Balthasar Müller* wächst mit mehreren Geschwistern unter ärmlichsten Verhältnissen auf. Seine Mutter ist extrem gewalttätig und misshandelt ihn bereits im Kindergartenalter. Die Gewaltexzesse haben sich tief in seine Seele eingebrannt. Sein Tagebuch wird zum Rettungsanker. Ein Auszug:
"Ich fühle mich schlecht. Warum? Schlecht fühlen, was ist das eigentlich? Dass mein Bauch mich drückt, dass ich nicht weiß, wohin mit meinen Gefühlen. Mir fehlt ein Gesprächspartner. Was fühle ich eigentlich?
Ich würde mich gerne bei jemandem ausweinen und weiß nicht, warum. Jedes Mal, wenn ich darüber nachdenke, fällt mir diese Szene wieder ein, die mir zurzeit immer einfällt, wenn ich an meine Mutter denke.
Ich bin zehn oder elf Jahre alt.
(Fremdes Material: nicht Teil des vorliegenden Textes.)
Definition assess (d0 : rdb) : lease_status * rdb :=
  let d := reconcile d0 in
  (match d.(d_lease) with
   | None => LeaseStatus KNone false false
   | Some (holder, expires) =>
       let expired := expires <=? d.(d_now) in
       if negb (startswith ABANDONED holder) then LeaseStatus KTask (negb expired) false
       else if negb (bool_decide (busy_ops d = [])) then LeaseStatus KTombstone (negb expired) false
       else match d.(d_snapshot) with
            | Some _ => LeaseStatus KTombstone (negb expired) false
            | None =>
                match abandoned_operation d holder with
                | None => LeaseStatus KTombstone (negb expired) false
                | Some o =>
                    let abandoned_at := default 0 o.(o_finished) in
                    let written := abandoned_at + lease_seconds in
                    (* expires > written + beat / 2 *)
                    if 2 * written + heartbeat_seconds <? 2 * expires then LeaseStatus KTombstone (negb expired) false
                    else if expired then LeaseStatus KTombstone (negb expired) true
                    else if 0 <? abandoned_at + 2 * heartbeat_seconds - d.(d_now)
                    then LeaseStatus KTombstone (negb expired) false
                    else LeaseStatus KTombstone (negb expired) true
                end
            end
   end, d).

(** [force_release_tombstone] *)
Definition force_release_tombstone (d0 : rdb) : result exn (string * bool * rdb) :=
  let '(st, d) := assess d0 in
  match d.(d_lease) with
  | None => Err NotFound
  | Some (holder, expires) =>
      if negb st.(ls_allowed) then Err (Conflict NotReleasable)
      else Ok (holder, expires <=? d.(d_now), set_lease None d)
  end.

(** ** Everybody's steps on the range *)

(** The worker, the clock and other components may change anything but the operations. *)
Definition same_ops (d d' : rdb) : Prop := d'.(d_ops) = d.(d_ops) /\ d'.(d_next) = d.(d_next).

Inductive rstep : rdb -> rdb -> Prop :=
| rs_world d d' : same_ops d d' -> rstep d d'
| rs_accept d a key bypass env o d' b : accept d a key bypass env = Ok (o, d', b) -> rstep d d'
| rs_reconcile d : rstep d (reconcile d)
| rs_dispatch d id broker hold : rstep d (dispatch id broker (match hold with Some w => hold_operation id w | None => fun x => x end) d).2
| rs_hold d id why : rstep d (hold_operation id why d)
| rs_bypass d wb force r d' : run_destroy_with_bypass d wb force = Ok (r, d') -> rstep d d'
| rs_abandon d id b d' : abandon d id = Ok (b, d') -> rstep d d'
| rs_release d h b d' : force_release_tombstone d = Ok (h, b, d') -> rstep d d'.

(** What an update of an operation may do: keep its identity, and never put it back in flight. *)
Definition ident (o : op) : Z * action * Z * option string * string :=
  (o.(o_id), o.(o_action), o.(o_generation), o.(o_key), o.(o_hash)).
Definition calm (f : op -> op) : Prop :=
  forall o, ident (f o) = ident o /\ (in_flight (f o) = true -> in_flight o = true).

Lemma calm_if (p : op -> bool) f : calm f -> calm (fun o => if p o then f o else o).
Proof. intros H o. destruct (p o); [apply H|done]. Qed.
Lemma calm_settle s at_ e : s ∉ IN_FLIGHT -> calm (settle_op s at_ e).
Proof. intros Hs o. split; [done|]. unfold in_flight; simpl. by rewrite bool_decide_eq_false_2. Qed.
Lemma calm_reconcile d : calm (reconcile_op d).
Proof.
  intros o. unfold reconcile_op. case_bool_decide; [|done].
  destruct (outcome (o_action o) (d_state d)) as [s|] eqn:E.
  - assert (s = Succeeded \/ s = Failed) as [-> | ->].
    { destruct (o_action o), (d_state d); simplify_eq/=; auto. }
    + apply calm_settle. unfold IN_FLIGHT. set_solver.
    + apply calm_settle. unfold IN_FLIGHT. set_solver.
  - repeat case_match; done.
Qed.
Lemma calm_supersede now : calm (supersede now).
Proof. apply calm_if, calm_settle. unfold IN_FLIGHT. set_solver. Qed.
Lemma calm_record_send sf t now : sf ∈ IN_FLIGHT -> calm (record_send sf t now).
Proof.
  intros Hs o. unfold record_send. case_bool_decide; [|done]. subst.
  assert (in_flight o = true) by (by apply bool_decide_eq_true). by destruct t.
Qed.

Lemma map_calm_ident f l : calm f -> map ident (map f l) = map ident l.
Proof. intros H. rewrite map_map. apply map_ext. intros o. apply H. Qed.

Lemma map_calm_busy f l : calm f -> (length (List.filter in_flight (map f l)) <= length (List.filter in_flight l))%nat.
Proof.
  intros H. induction l as [|o l IH]; simpl; [done|]. destruct (H o) as [_ Ho].
  destruct (in_flight (f o)); [rewrite (Ho eq_refl); simpl; lia|]. destruct (in_flight o); simpl; lia.
Qed.

(** ** The invariant *)

Definition ident_id (i : Z * action * Z * option string * string) : Z := i.1.1.1.1.
Definition ident_gen (i : Z * action * Z * option string * string) : Z := i.1.1.2.
Definition ident_key (i : Z * action * Z * option string * string) : option string := i.1.2.

(** Ids and generations grow in acceptance order, an Idempotency-Key names one operation, and at
    most one operation is in flight. *)
Definition inv (d : rdb) : Prop :=
  (length (busy_ops d) <= 1)%nat /\
  Sorted.StronglySorted (fun i j => ident_id i < ident_id j /\ ident_gen i < ident_gen j) (map ident d.(d_ops)) /\
  Forall (fun i => ident_id i < d.(d_next)) (map ident d.(d_ops)) /\
  unique_by (fun i => if given (ident_key i) then ident_key i else None) (map ident d.(d_ops)).

Lemma inv_map f d : calm f -> inv d -> inv (set_ops (map f d.(d_ops)) d).
Proof.
  intros Hf (H1 & H2 & H3 & H4). unfold inv, busy_ops; simpl. rewrite map_calm_ident by done.
  split; [|done]. pose proof (map_calm_busy f (d_ops d) Hf). unfold busy_ops in H1. lia.
Qed.

Lemma inv_same d d' : same_ops d d' -> inv d -> inv d'.
Proof. intros [H1 H2]. unfold inv, busy_ops. by rewrite H1, H2. Qed.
Es ist ein schöner Nachmittag und ich fahre mit meinem Fahrrad immer um den Häuserblock herum, als mich meine Mutter ruft und sagt, ich soll Mondamin einkaufen. Es ist Nachmittag und sie braucht das Zeug erst am nächsten Tag und ich rufe ihr zu: 'Ich habe jetzt keine Lust', weil ich abends sowieso immer Milch holen muss, und fahre einfach weiter.
Wahnsinn in den Augen meiner Mutter
Nach einer Weile gehe ich mit meinem Vater in den Keller, um ihm dort bei irgendetwas zu helfen. Plötzlich kommt meine Mutter in den Keller. Sie stößt einen unkontrollierten Wutschrei aus. Der Wahnsinn spiegelt sich in ihren Augen, sie packt einen Besen, der an der Wand lehnt, und schlägt damit zu.
Wenn ich das so aufschreibe, bekomme ich einen Weinkrampf. Ich spüre noch heute richtig ihre Schläge, auf Rücken, Kopf und Unterschenkel, und auf die Arme, die ich schützend vor meinen Kopf halte.
Der Besenstiel geht zu Bruch, sie packt eine Hälfte und schlägt damit noch wütender auf mich ein, bis das Stück in lauter kleine Teile zerbrochen ist, die zum Zuschlagen zu klein sind. Dann packt sie die andere Hälfte des Besenstiels und schlägt weiter wie besinnungslos auf mich ein, bis auch dieses Stück in kleine Teile zerbrochen ist.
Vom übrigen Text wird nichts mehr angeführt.